As the facilitator, you want to remain even-handed, not favoring one person or another. But make sure everyone who wants to speak can, and support them if they struggle. Don’t get sucked into the drama. By remaining calm and holding the facilitator’s role firmly you will lessen the heat in conflicts. Try to find the places people agree and emphasize that. Look for examples of things that are working well, or worked well in the past, as guidance for bringing greater harmony to the current difficulty. Engage in problem-solving, not affixing blame or determining responsibility for what isn’t working well.
The ultimate goal of the family meeting is to find a compromise that everyone feels they can live with or accept. This should be arrived at by consensus, not a majority vote. Majorities always leave some people feeling unheard and hurt. So even if for the moment the problem seems resolved, the people who couldn’t agree will become an obstacle later on.

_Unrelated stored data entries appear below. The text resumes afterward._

Lemma security_skips p log now instant (effects effects' : list (@Effect SamplingPriority)) :
  Forall (fun e => match e with Command _ => True | _ => False end) effects' ->
  apply_security p log now instant (effects ++ effects') = apply_security p log now instant effects.
Proof.
  intros Hf. revert p log. induction effects as [|e effects IH]; intros p log; cbn.
  - induction Hf as [|[] effects' Hc _ IH']; try done.
  - destruct (match e with Command _ => _ | _ => _ end) as [[p' log']|]; cbn; [apply IH|done].
Qed.

(** C34: an invocation that the runtime ends through the proxy, with a response or with an
    error, releases the trace that is held for it: none stays held, and no trace is lost. *)
Theorem ended_invocation_releases_trace aws_config answer request_id path m instant (p : @Processor W) log failed :
  Holding.wf p -> is_some (build_proxy_request aws_config path m) = true ->
  let effects := snd (if failed : bool then invocation_error_proxy aws_config true answer request_id path m
                      else invocation_response_proxy aws_config true true answer request_id path m) in
  exists p' log', apply_security p log 0 instant effects = Done (p', log') /\
    request_id ∉ Holding.holding p' /\
    (Holding.ids <$> log') ++ Holding.held (context_buffer p') ≡ₚ
    (Holding.ids <$> log) ++ Holding.held (context_buffer p).
Proof.
  intros Hwf Hb. cbn zeta.
  assert (Heff : exists body rest, snd (if failed then invocation_error_proxy aws_config true answer request_id path m
      else invocation_response_proxy aws_config true true answer request_id path m) = [AppSecResult request_id body] ++ rest /\
    Forall (fun e : @Effect SamplingPriority => match e with Command _ => True | _ => False end) rest).
  { destruct failed; cbn; [eexists _, []; by split; [|constructor]|]. rewrite Hb. eexists _, _. split; [done|].
    destruct (is_some (aws_lwa_proxy_lambda_runtime_api aws_config)); [|constructor].
    unfold lwa_invocation_response. apply Forall_singleton. done. }
  destruct Heff as (body & rest & -> & Hrest). rewrite security_skips by done. cbn.
  destruct (Holding.result_kept tags_iter p log request_id body instant Hwf) as (p' & log' & -> & Hk & Hn).
  exists p', log'. split; [done|]. split; [done|]. pose proof (Holding.kept_traces _ _ _ _ _ Hk) as Ht.
  by rewrite app_nil_r in Ht.
Qed.
End Security.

One final suggestion: acknowledge that working through conflict is hard. The family is being called on to work together in ways they may not have before. This is challenging and uncomfortable. But if they get through this in a positive way, it will make the dying experience so much better for the person dying and everyone else involved. They will look back on this as a gift they gave the dying person and themselves. It may even soften long-standing resentments, pave the way for better family feelings in the future, and lead to greater resilience when other family crises arise.